The extraordinary safety net that has buoyed financially stressed Americans during the coronavirus pandemic is starting to fray.
In the coming weeks, the jobless will likely no longer receive an extra $600 in their weekly unemployment checks. Many tenants who don’t pay their rent can be evicted. And many small businesses won’t have a forgivable federal loan to cushion the blow of meager sales.

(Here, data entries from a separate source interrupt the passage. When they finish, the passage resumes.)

(* ===== verification/NodeToy.v ===== *)
(** * A concrete node for witnesses

    Instances of the interfaces the servers use: gRPC statuses as numbers in
    the error chain, backends as numbered objects that run until they are shut
    down, one-line message decoders, API keys as strings. *)

From S2P Require Import Prelude GoString Helper Messages NodeConfig Backends Chunks Controller Rpc Rest.

#[local] Open Scope Z_scope.

(** ** Statuses *)

Definition code_num (c : Code) : Z :=
  match c with
  | codes_OK => 0 | Canceled => 1 | Unknown => 2 | InvalidArgument => 3 | DeadlineExceeded => 4
  | NotFound => 5 | AlreadyExists => 6 | PermissionDenied => 7 | ResourceExhausted => 8
  | FailedPrecondition => 9 | Aborted => 10 | OutOfRange => 11 | Unimplemented => 12 | Internal => 13
  | Unavailable => 14 | DataLoss => 15 | Unauthenticated => 16
  end.

Definition all_codes : list Code :=
  [codes_OK; Canceled; Unknown; InvalidArgument; DeadlineExceeded; NotFound; AlreadyExists;
   PermissionDenied; ResourceExhausted; FailedPrecondition; Aborted; OutOfRange; Unimplemented;
   Internal; Unavailable; DataLoss; Unauthenticated].

Fixpoint chain_code (l : list sentinel) : Code :=
  match l with
  | [] => Unknown
  | GrpcStatus n :: _ =>
      match all_codes !! Z.to_nat n with
      | None | Some codes_OK => Unknown
      | Some c => c
      end
  | _ :: l => chain_code l
  end.

Definition toy_status (c : Code) (msg : string) : goerr :=
  GoErr ("rpc error: code = " +:+ Itoa (code_num c) +:+ " desc = " +:+ msg) [GrpcStatus (code_num c)].

#[export, refine] Instance toy_grpc : Grpc :=
  {| status_Error := toy_status; status_Code e := chain_code (err_chain e) |}.
Proof.
  - by intros [] msg Hc.
  - intros e. induction (err_chain e) as [|s l IH]; [done|]. destruct s; try apply IH.
    cbn [chain_code]. by repeat case_match.
  - intros e He. induction (err_chain e) as [|s l IH]; [done|].
    destruct s; try (apply IH; intros n Hn; apply (He n); set_solver). exfalso. apply (He code). set_solver.
  - intros c msg. unfold toy_status. cbn [err_text].
    exists ("rpc error: code = " +:+ Itoa (code_num c) +:+ " desc = ").
    by rewrite !(string_app_assoc _ _ msg).
Defined.

(** ** Backends *)

Record toy_world := mkToy {
  tw_next : nat;
  tw_running : gset nat;
  tw_users : gmap nat (list (option User))
}.

Definition toy_start (w : toy_world) (users : list (option User)) : result nat * toy_world :=
  (Ok (tw_next w),
   mkToy (S (tw_next w)) ({[ tw_next w ]} ∪ tw_running w) (<[tw_next w := users]> (tw_users w))).

Definition toy_set_users (b : nat) (users : list (option User)) : eff toy_world unit := λ w,
  (Ok (), mkToy (tw_next w) (tw_running w) (<[b := users]> (tw_users w))).

Definition toy_no_stats : BackendStatsResponse :=
  {| BackendStatsResponse_NumGoroutine := 1; BackendStatsResponse_NumGc := 0;
     BackendStatsResponse_Alloc := 0; BackendStatsResponse_TotalAlloc := 0;
     BackendStatsResponse_Sys := 0; BackendStatsResponse_Mallocs := 0;
     BackendStatsResponse_Frees := 0; BackendStatsResponse_LiveObjects := 0;
     BackendStatsResponse_PauseTotalNs := 0; BackendStatsResponse_Uptime := 7 |}.

Definition toy_routing : RoutingBackend toy_world :=
  {| rb_ListRoutingRules := mret [{| RoutingRule_OutboundTag := "direct"; RoutingRule_RuleTag := "r" |}];
     rb_GetBalancerInfo tag := throw (errors_New ("balancer " +:+ tag +:+ " not found."));
     rb_TestRoute _ := throw (errors_New "no route");
     rb_AddRoutingRule _ _ := throw (errors_New "outbound not found.");
     rb_RemoveRoutingRule _ := mret ();
     rb_OverrideBalancerTarget _ _ := mret () |}.

#[export] Instance toy_backends : Backends nat toy_world := {|
  be_Started b w := bool_decide (b ∈ tw_running w);
  be_Version _ _ := "toy";
  be_Shutdown b w := mkToy (tw_next w) (tw_running w ∖ {[ b ]}) (tw_users w);
  be_SyncUser b u := toy_set_users b [u];
  be_SyncUsers := toy_set_users;
  be_UpdateUsers := toy_set_users;
  be_GetSysStats _ := mret toy_no_stats;
  be_GetStats _ r := throw (errors_New (StatRequest_Name r +:+ " not found."));
  be_GetOutboundsLatency _ _ := mret [];
  be_GetUserOnlineStats _ email :=
    mret {| OnlineStatResponse_Name := email; OnlineStatResponse_Value := 1 |};
  be_GetUserOnlineIpListStats _ email := throw (errors_New "not available");
  be_routing _ := Some toy_routing;
  XrayConfig := string;
  xray_NewConfig c _ := if bool_decide (c = "") then Err (errors_New "empty config") else Ok c;
  xray_New _ users _ _ w := toy_start w users;
  WireguardConfig := string;
  wireguard_NewConfig c := Ok c;
  wireguard_New _ users w := toy_start w users
|}.

#[export, refine] Instance toy_laws : BackendLaws nat toy_world := {| be_ok _ := True |}.
Proof.
  - done.
  - intros b w _. apply bool_decide_eq_false_2. set_solver.
  - intros b w _ b'. cbn. rewrite !bool_decide_eq_true. set_solver.
  - intros cfg users p q w _. cbn. split; [done|]. intros b'. rewrite !bool_decide_eq_true. set_solver.
  - intros cfg users w _. cbn. split; [done|]. intros b'. rewrite !bool_decide_eq_true. set_solver.
Defined.

(** ** Messages and keys *)

Definition toy_chunk (s : string) : result UsersChunk :=
  match s with
  | String i (String l rest) =>
      Ok {| UsersChunk_Users :=
              [Some {| User_Email := rest; User_Proxies := None; User_Inbounds := [] |}];
            UsersChunk_Index := Base64.byte_of i - 48; UsersChunk_Last := bool_decide (String l "" = "L") |}
  | _ => Err (errors_New "short chunk")
  end.

#[export] Instance toy_proto : Proto := {|
  Unmarshal_Backend s :=
    Ok {| Backend_Type := BackendType_XRAY; Backend_Config := s; Backend_Users := [];
          Backend_KeepAlive := 0; Backend_ExcludeInbounds := [] |};
  Unmarshal_User s := Ok {| User_Email := s; User_Proxies := None; User_Inbounds := [] |};
  Unmarshal_Users s :=
    Ok [Some {| User_Email := s; User_Proxies := None; User_Inbounds := [] |}];
  Unmarshal_UsersChunk := toy_chunk;
  Unmarshal_StatRequest s :=
    Ok {| StatRequest_Name := s; StatRequest_Reset := false; StatRequest_Type := StatType_UserStat |};
  Unmarshal_LatencyRequest s := Ok s;
  Unmarshal_BalancerInfoRequest s := Ok s;
  Unmarshal_TestRouteRequest s := Err (errors_New "cannot parse");
  Unmarshal_AddRoutingRuleRequest s :=
    Ok {| AddRoutingRuleRequest_Rule := s; AddRoutingRuleRequest_ShouldReset := false |};
  Unmarshal_RemoveRoutingRuleRequest s := Ok s;
  Unmarshal_OverrideBalancerTargetRequest s :=
    Ok {| OverrideBalancerTargetRequest_BalancerTag := s; OverrideBalancerTargetRequest_Target := s |}
|}.

Definition toy_uuid (s : string) : result string :=
  if bool_decide (s = "bad") then Err (errors_New "invalid UUID") else Ok s.

Definition EOF_body (s : string) : http_body := mkBody s (GoErr "EOF" [StdEOF]).

Definition toy_env (now : Z) : environ := mkEnviron now (λ p, Z.even p) 1 2.

Definition toy_node_config : @NodeConfig string :=
  NodeConfig.Load "" toy_uuid {[ "API_KEY" := "secret" ]}.

Definition toy_idle : @CS string nat toy_world :=
  (Controller_New toy_node_config (λ _, true) 1 2, mkToy 0 ∅ ∅).

Definition toy_md (key : string) : metadata := Some {[ "x-api-key" := [key] ]}.

Definition toy_backend_msg (keepAlive : Z) : Backend :=
  {| Backend_Type := BackendType_XRAY; Backend_Config := "{}"; Backend_Users := [];
     Backend_KeepAlive := keepAlive; Backend_ExcludeInbounds := [] |}.

(** A node on which a client has started a backend. *)
Definition toy_running : @CS string nat toy_world :=
  (rpc_serve toy_uuid (toy_env 5) (toy_md "secret") (RpcStart (toy_backend_msg 0)) toy_idle).2.
(** What is left of 64 bits after [10 - n] bytes. *)
Lemma read_put_uvarint n ending first acc w x input :
  (n < 10)%nat → 0 <= x < 2 ^ (7 * Z.of_nat n + 1) →
  read_uvarint (S n) ending first acc w (put_uvarint (S n) x +:+ input) = (Ok (acc + x * w), input).
Proof.
  revert first acc w x. induction n as [|n IH]; intros first acc w x Hn Hx.
  - cbn in Hx. cbn [put_uvarint]. rewrite (proj2 (Z.ltb_lt _ _)) by lia.
    rewrite string_app_cons. cbn [read_uvarint]. rewrite byte_of_of_byte by lia.
    rewrite (proj2 (Z.ltb_lt _ _)) by lia. by rewrite (proj2 (Z.ltb_ge _ _)) by lia.
  - remember (S n) as m eqn:Hm. cbn [put_uvarint]. destruct (Z.ltb_spec x 128) as [Hlt|Hge].
    + rewrite string_app_cons. cbn [read_uvarint]. rewrite byte_of_of_byte by lia.
      rewrite (proj2 (Z.ltb_lt _ _)) by lia. subst m. done.
    + rewrite string_app_cons. cbn [read_uvarint].
      pose proof (Z.mod_pos_bound x 128 ltac:(lia)).
      rewrite byte_of_of_byte by lia. rewrite (proj2 (Z.ltb_ge _ _)) by lia.
      subst m. rewrite IH.
      * do 2 f_equal. pose proof (Z.div_mod x 128 ltac:(lia)). nia.
      * lia.
      * split; [apply Z.div_pos; lia|]. apply Z.div_lt_upper_bound; [lia|].
        change 128 with (2 ^ 7) at 1. rewrite <- Z.pow_add_r by lia.
        replace (7 + (7 * Z.of_nat n + 1)) with (7 * Z.of_nat (S n) + 1) by lia. apply Hx.
Qed.

Lemma ReadUvarint_PutUvarint ending x input : 0 <= x < 2 ^ 64 →
  ReadUvarint ending (PutUvarint x +:+ input) = (Ok x, input).
Proof.
  intros Hx. unfold ReadUvarint, PutUvarint. rewrite (read_put_uvarint 9) by (cbn; lia).
  do 2 f_equal. lia.
Qed.

Lemma take_str_app p q : take_str (String.length p) (p +:+ q) = p.
Proof. induction p as [|a p IH]; [by destruct q|]. rewrite string_app_cons. cbn. by rewrite IH. Qed.

Lemma ReadFull_app ending p input :
  ReadFull ending (Z.of_nat (String.length p)) (p +:+ input) = (Ok p, input).
Proof.
  unfold ReadFull. rewrite string_length_app, (proj2 (Z.leb_le _ _)) by lia.
  by rewrite Nat2Z.id, take_str_app, drop_str_app.
Qed.

Lemma PutUvarint_length x : (1 <= String.length (PutUvarint x))%nat.
Proof. unfold PutUvarint. cbn [put_uvarint]. destruct (x <? 128); cbn; lia. Qed.

Section Framing.
Context `{Grpc} `{Proto}.

(** A chunk with its encoding, which is empty for the chunk without fields. *)
Definition encodes (cp : UsersChunk * string) : Prop :=
  Unmarshal_UsersChunk cp.2 = Ok cp.1 ∧ Z.of_nat (String.length cp.2) <= maxAlloc.

Definition frames (cps : list (UsersChunk * string)) (tail : string) : string :=
  foldr (λ cp s, frame cp.2 +:+ s) tail cps.

(** What the HTTP loop gets of them: it skips empty frames. *)
Definition seen_chunks (cps : list (UsersChunk * string)) : list UsersChunk := (filter (λ cp, cp.2 ≠ "") cps).*1.

(** The HTTP loop on framed chunks does what the gRPC loop does on the chunks
    it sees; it stops at the chunk marked last. *)
Lemma framed_receive cps tail fuel ending r :
  Forall encodes cps → errors_Is ending StdEOF = true →
  tail = "" ∨ Exists (λ c, UsersChunk_Last c = true) (seen_chunks cps) →
  (String.length (frames cps tail) < fuel)%nat →
  match rpc_receive r (seen_chunks cps) ending with
  | Ok r' => rest_receive fuel ending r (frames cps tail) = HttpOk r'
  | Err _ => False
  end.
Proof.
  intros Hall Hend. revert fuel r. induction Hall as [|[c p] cps [Hun Hmax] _ IH]; intros fuel r Htail Hfuel.
  - destruct Htail as [->|Hno]; [|by inversion Hno]. cbn [seen_chunks filter list_filter fmap list_fmap rpc_receive frames foldr].
    rewrite Hend. destruct fuel as [|fuel]; [cbn in Hfuel; lia|].
    cbn [rest_receive]. unfold ReadUvarint. cbn. by rewrite Hend.
  - cbn [frames foldr fst snd] in *. fold (frames cps tail) in *. unfold frame in *.
    rewrite string_app_assoc in *. rewrite !string_length_app in Hfuel.
    pose proof (PutUvarint_length (Z.of_nat (String.length p))) as Hl.
    destruct fuel as [|fuel]; [lia|]. cbn [rest_receive].
    rewrite ReadUvarint_PutUvarint by (unfold maxAlloc in Hmax; lia).
    unfold seen_chunks in *. rewrite filter_cons in *. destruct (decide (p = "")) as [->|Hne].
    + rewrite decide_False in * by (intros Hn; by apply Hn). cbn [String.length Z.of_nat Z.eqb].
      apply IH; [done|lia].
    + rewrite decide_True in * by done. rewrite fmap_cons in *. cbn [fst snd rpc_receive] in *.
      assert (0 < Z.of_nat (String.length p)) by (destruct p; [done|cbn; lia]).
      rewrite (proj2 (Z.eqb_neq _ _)), (proj2 (Z.ltb_ge _ _)) by lia.
      rewrite ReadFull_app, Hun. cbn zeta. destruct (UsersChunk_Last c) eqn:Hlast; [done|]. apply IH; [|lia].
      destruct Htail as [?|Htail]; [by left|right]. apply Exists_cons in Htail as [?|?]; [congruence|done].
Qed.
End Framing.

Definition toy_req (body : string) : http_request := mkRequest "secret" (EOF_body body).

Lemma toy_is_running : running toy_running ∧
  rpc_authorized toy_uuid (toy_md "secret") toy_running.1 ∧
  ∀ body, rest_authorized toy_uuid (toy_req body) toy_running.1.
Proof.
  split_and!; [by exists 0%nat|by exists {[ "x-api-key" := ["secret"] ]}, "secret", []|by split].
Qed.

(** ** Properties *)

(** C12: on either server a call that changes anything came with the configured
    API key, and, unless it is one of the calls that need no backend, found a
    backend that is running; a call that is refused leaves the controller and
    the backends as they were. *)
Theorem effects_are_authorized {UUID B Wd : Type} `{!EqDecision UUID} `{!Backends B Wd} `{Grpc} `{Proto}
    (uuid_Parse : string → result UUID) (env : environ) (md : metadata) (req : http_request)
    (A A' : Type) (call : rpc_call A) (rcall : rest_call A') (s : @CS UUID B Wd) :
  ((rpc_serve uuid_Parse env md call s).2 ≠ s →
   rpc_authorized uuid_Parse md s.1 ∧ (rpc_method call ∈ backendMethods → running s)) ∧
  ((rest_serve uuid_Parse env req rcall s).2 ≠ s →
   rest_authorized uuid_Parse req s.1 ∧ (rest_private rcall = true → running s)).
Proof.
  split; intros Hchange.
  - rewrite rpc_serve_eq in Hchange.
    destruct (middleware_cases uuid_Parse env md (rpc_method call) (rpc_handler env call) s)
      as [(e & He & _)|(Ha & Hb & _)]; [by rewrite He in Hchange|done].
  - destruct (rest_gate_cases uuid_Parse env req rcall s) as [(c & t & He & _)|(Ha & Hb & _)];
      [by rewrite He in Hchange|done].
Qed.

Lemma effects_are_authorized_witness :
  let serve key := rpc_serve toy_uuid (toy_env 9) (toy_md key) (RpcSyncUsers [None]) toy_running in
  (serve "secret").2 ≠ toy_running ∧ rpc_authorized toy_uuid (toy_md "secret") toy_running.1 ∧
  running toy_running ∧ (serve "guess").2 = toy_running.
Proof.
  intros serve. assert ((serve "secret").2 ≠ toy_running) as Hne.
  { intros Heq. apply (f_equal (λ s, c_lastRequest s.1)) in Heq. vm_compute in Heq. discriminate Heq. }
  destruct (proj1 (effects_are_authorized toy_uuid (toy_env 9) (toy_md "secret")
    (mkRequest "" (EOF_body "")) _ _ (RpcSyncUsers [None]) RestBase toy_running) Hne) as [Ha _].
  split_and!; [exact Hne|exact Ha|exact (proj1 toy_is_running)|vm_compute; reflexivity].
Defined.
(** [y_ka] holds the thread of each keep-alive tracker that is disconnecting,
    by its place in the controller's jobs. *)
Record sys := mkSys { y_s : CS; y_ctl : option thread; y_ka : gmap nat thread }.

Inductive request := ReqStart (data : Backend) | ReqStop.

Inductive action :=
  | ABegin (r : request) (now rnd1 rnd2 : Z)
  | ACtl
  | AEnd
  | ATick (i : nat) (now rnd1 rnd2 : Z)
  | AKeepAlive (i : nat)
  | ARequest (now : Z)
  | ASystemStats (st : SystemStatsResponse).

Definition act (free : Z → bool) (a : action) (y : sys) : option sys :=
  let '(c, w) := y_s y in
  match a, y_ctl y with
  | ABegin r now p q, None =>
      let prog := match r with ReqStart data => start_prog p q now data | ReqStop => disconnect_prog p q end in
      Some (mkSys (y_s y) (Some (mkThread None prog)) (y_ka y))
  | ACtl, Some t =>
      match thread_step free (y_s y) t with
      | Some (s, t) => Some (mkSys s (Some t) (y_ka y))
      | None => None
      end
  | AEnd, Some (mkThread _ []) => Some (mkSys (y_s y) None (y_ka y))
  | ATick i now p q, _ =>
      match c_jobs c !! i, y_ka y !! i with
      | Some (KeepAliveTracker _ keepAlive), None =>
          if keepAlive_expired now keepAlive c
          then Some (mkSys (y_s y) (y_ctl y) (<[i := mkThread None (disconnect_prog p q)]> (y_ka y)))
          else Some y
      | _, _ => None
      end
  | AKeepAlive i, _ =>
      match y_ka y !! i with
      | None => None
      | Some t =>
          match thread_step free (y_s y) t with
          | Some (s, t) => Some (mkSys s (y_ctl y) (<[i := t]> (y_ka y)))
          | None => Some (mkSys (y_s y) (y_ctl y) (delete i (y_ka y)))
          end
      end
  | ARequest now, _ => Some (mkSys (Controller_NewRequest now c, w) (y_ctl y) (y_ka y))
  | ASystemStats st, _ => Some (mkSys (record_stats st c, w) (y_ctl y) (y_ka y))
  | _, _ => None
  end.

Fixpoint acts (free : Z → bool) (l : list action) (y : sys) : option sys :=
  match l with
  | [] => Some y
  | a :: l => match act free a y with Some y => acts free l y | None => None end
  end.

(** No Start or Stop is under way and no tracker is disconnecting. *)
Definition idle (y : sys) : Prop := y_ctl y = None ∧ y_ka y = ∅.

(** What the backends and the other handlers may do: a health check or a user
    synchronisation restarts the session's backend. *)
Definition env_allowed (y : sys) (w' : Wd) : Prop :=
  (be_ok (y_s y).2 → be_ok w') ∧
  ∀ b, be_Started b w' = true →
    be_Started b (y_s y).2 = true ∨ (idle y ∧ c_backend (y_s y).1 = Some b).

(** The steps of the system when the actions obey [ok]. *)
Inductive sys_step (free : Z → bool) (ok : sys → action → Prop) (y : sys) : sys → Prop :=
  | step_act a y' : ok y a → act free a y = Some y' → sys_step free ok y y'
  | step_env w' : env_allowed y w' →
      sys_step free ok y (mkSys ((y_s y).1, w') (y_ctl y) (y_ka y)).

Definition initial (cfg : @NodeConfig UUID) (free : Z → bool) (p q : Z) (w : Wd) : sys :=
  mkSys (Controller_New cfg free p q, w) None ∅.

Definition reach (free : Z → bool) (ok : sys → action → Prop) (y0 y : sys) : Prop :=
  rtc (sys_step free ok) y0 y.

Lemma acts_reach free l y y' : acts free l y = Some y' → reach free (λ _ _, True) y y'.
Proof.
  revert y. induction l as [|a l IH]; intros y Hl; [injection Hl as ->; apply rtc_refl|].
  cbn [acts] in Hl. destruct (act free a y) as [y1|] eqn:Ha; [|done].
  eapply rtc_l; [by eapply step_act|]. by apply IH.
Qed.

(** ** A thread alone is the method *)

Lemma disconnect_alone free p q s b :
  run_alone 4 free s (mkThread b (disconnect_prog p q)) =
  (Controller_Disconnect free p q s, mkThread (c_backend s.1) []).
Proof. by destruct s. Qed.

Lemma start_alone env data s b :
  let '(r, s') := rpc_Start env data s in
  (run_alone 7 (e_free env) s (mkThread b (start_prog (e_rnd1 env) (e_rnd2 env) (e_now env) data))).1 = s'.
Proof.
  destruct s as [c w]. unfold rpc_Start, rpc_disconnect, get, modify, modify_c, mbind, eff_bind, mret, eff_ret.
  unfold start_prog, Controller_Backend. cbn [fst snd].
  destruct (c_backend c) as [b0|] eqn:Hb; cbn [run_alone thread_step t_prog t_backend exec]; rewrite Hb.
  - set (s1 := (disconnect_clear (e_free env) (e_rnd1 env) (e_rnd2 env) (disconnect_cancel c), be_Shutdown b0 w)).
    assert (Controller_Disconnect (e_free env) (e_rnd1 env) (e_rnd2 env) (c, w) = s1) as ->.
    { unfold s1, Controller_Disconnect. cbn. by rewrite Hb. }
    cbn [run_alone thread_step t_prog t_backend exec disconnect_prog app].
    change (c_backend (disconnect_cancel c)) with (c_backend c). rewrite Hb.
    cbn [disconnect_shutdown]. fold s1.
    by destruct (Controller_StartBackend data s1) as [[u|e] [c' w']].
  - cbn [run_alone thread_step t_prog t_backend exec].
    by destruct (Controller_StartBackend data (c, w)) as [[u|e] [c' w']].
Qed.

(** ** The invariant of runs in which requests and expiries do not overlap *)

Definition serial (y : sys) (a : action) : Prop :=
  match a with ABegin _ _ _ _ | ATick _ _ _ _ => idle y | _ => True end.

Definition tail_ok (k : list micro) : Prop :=
  k = [] ∨ ∃ data now keepAlive, k = [MStart data; MConnect now keepAlive].

(** What a thread that has the controller for itself may rely on before its
    next step. *)
Inductive thread_ok (c : Controller) (w : Wd) : thread → Prop :=
  | ok_done b : thread_ok c w (mkThread b [])
  | ok_connect b now d : thread_ok c w (mkThread b [MConnect now d])
  | ok_start b data now d : c_backend c = None → thread_ok c w (mkThread b [MStart data; MConnect now d])
  | ok_check b p q data now d : thread_ok c w (mkThread b [MCheck p q; MStart data; MConnect now d])
  | ok_cancel b p q k : tail_ok k → thread_ok c w (mkThread b (disconnect_prog p q ++ k))
  | ok_read b p q k : tail_ok k → thread_ok c w (mkThread b (MRead :: MShutdown :: MClear p q :: k))
  | ok_shutdown b p q k : tail_ok k → b = c_backend c →
      thread_ok c w (mkThread b (MShutdown :: MClear p q :: k))
  | ok_clear b p q k : tail_ok k → (∀ b', be_Started b' w = false) →
      thread_ok c w (mkThread b (MClear p q :: k)).

Definition sole (c : Controller) (w : Wd) : Prop :=
  ∀ b, be_Started b w = true → c_backend c = Some b.

(** At most one thread, the holder of the control lock or a tracker. *)
Definition ka_ok (y : sys) : Prop :=
  y_ka y = ∅ ∨ ∃ i t, y_ka y = {[i := t]} ∧ y_ctl y = None ∧ thread_ok (y_s y).1 (y_s y).2 t.

Record sys_inv (y : sys) : Prop := mkInv {
  inv_ok : be_ok (y_s y).2;
  inv_sole : sole (y_s y).1 (y_s y).2;
  inv_ctl : ∀ t, y_ctl y = Some t → thread_ok (y_s y).1 (y_s y).2 t;
  inv_ka : ka_ok y
}.

Lemma sole_none c w : sole c w → c_backend c = None → ∀ b, be_Started b w = false.
Proof. intros Hs Hn b. destruct (be_Started b w) eqn:Hb; [|done]. apply Hs in Hb. congruence. Qed.

Lemma tail_thread c w b k : tail_ok k → c_backend c = None → thread_ok c w (mkThread b k).
Proof. intros [->|(data & now & d & ->)] Hn; by constructor. Qed.

Lemma starts_none_stopped w w' b : starts_none w w' → be_Started b w = false → be_Started b w' = false.
Proof. intros Hs Hb. destruct (be_Started b w') eqn:Hb'; [|done]. apply Hs in Hb'. congruence. Qed.

(** The thread's facts survive what the environment does. *)
Lemma thread_ok_env c c' w w' t :
  c_backend c' = c_backend c → starts_none w w' → thread_ok c w t → thread_ok c' w' t.
Proof.
  intros Hc Hw [b|b now d|b data now d Hn|b p q data now d|b p q k Hk|b p q k Hk|b p q k Hk Hb|b p q k Hk Hf];
    constructor; try done; [congruence..|]. intros b'. by eapply starts_none_stopped.
Qed.

(** Start in two parts: the disconnection of an earlier client, the session. *)
Definition if_connected (env : environ) (s : CS) : CS :=
  match c_backend s.1 with
  | Some _ => Controller_Disconnect (e_free env) (e_rnd1 env) (e_rnd2 env) s
  | None => s
  end.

Government and private-sector programs intended to keep millions of people afloat since mid-March during the most abrupt and severe recession in U.S. history are scheduled to expire soon even as near-record unemployment and deep financial hardship persist. Goldman Sachs says in a recent research note that it expects some of the programs to be extended in some form, though they likely won’t be as generous.
And banks and utilities have said they’ll work with customers who have trouble paying bills.
But the spirit of unqualified aid that prevailed during the worst of the crisis, much of it included in Congress’s $1.8 trillion CARES Act, is fading.
The phaseouts come as states increasingly allow businesses shuttered by the outbreak to gradually reopen. The economy unexpectedly added 2.5 million net jobs in May, including layoffs and new hires. Yet an unprecedented 22 million jobs were shed the previous two months and the unemployment rate was still 13.3% in May, near the highest since the Great Depression.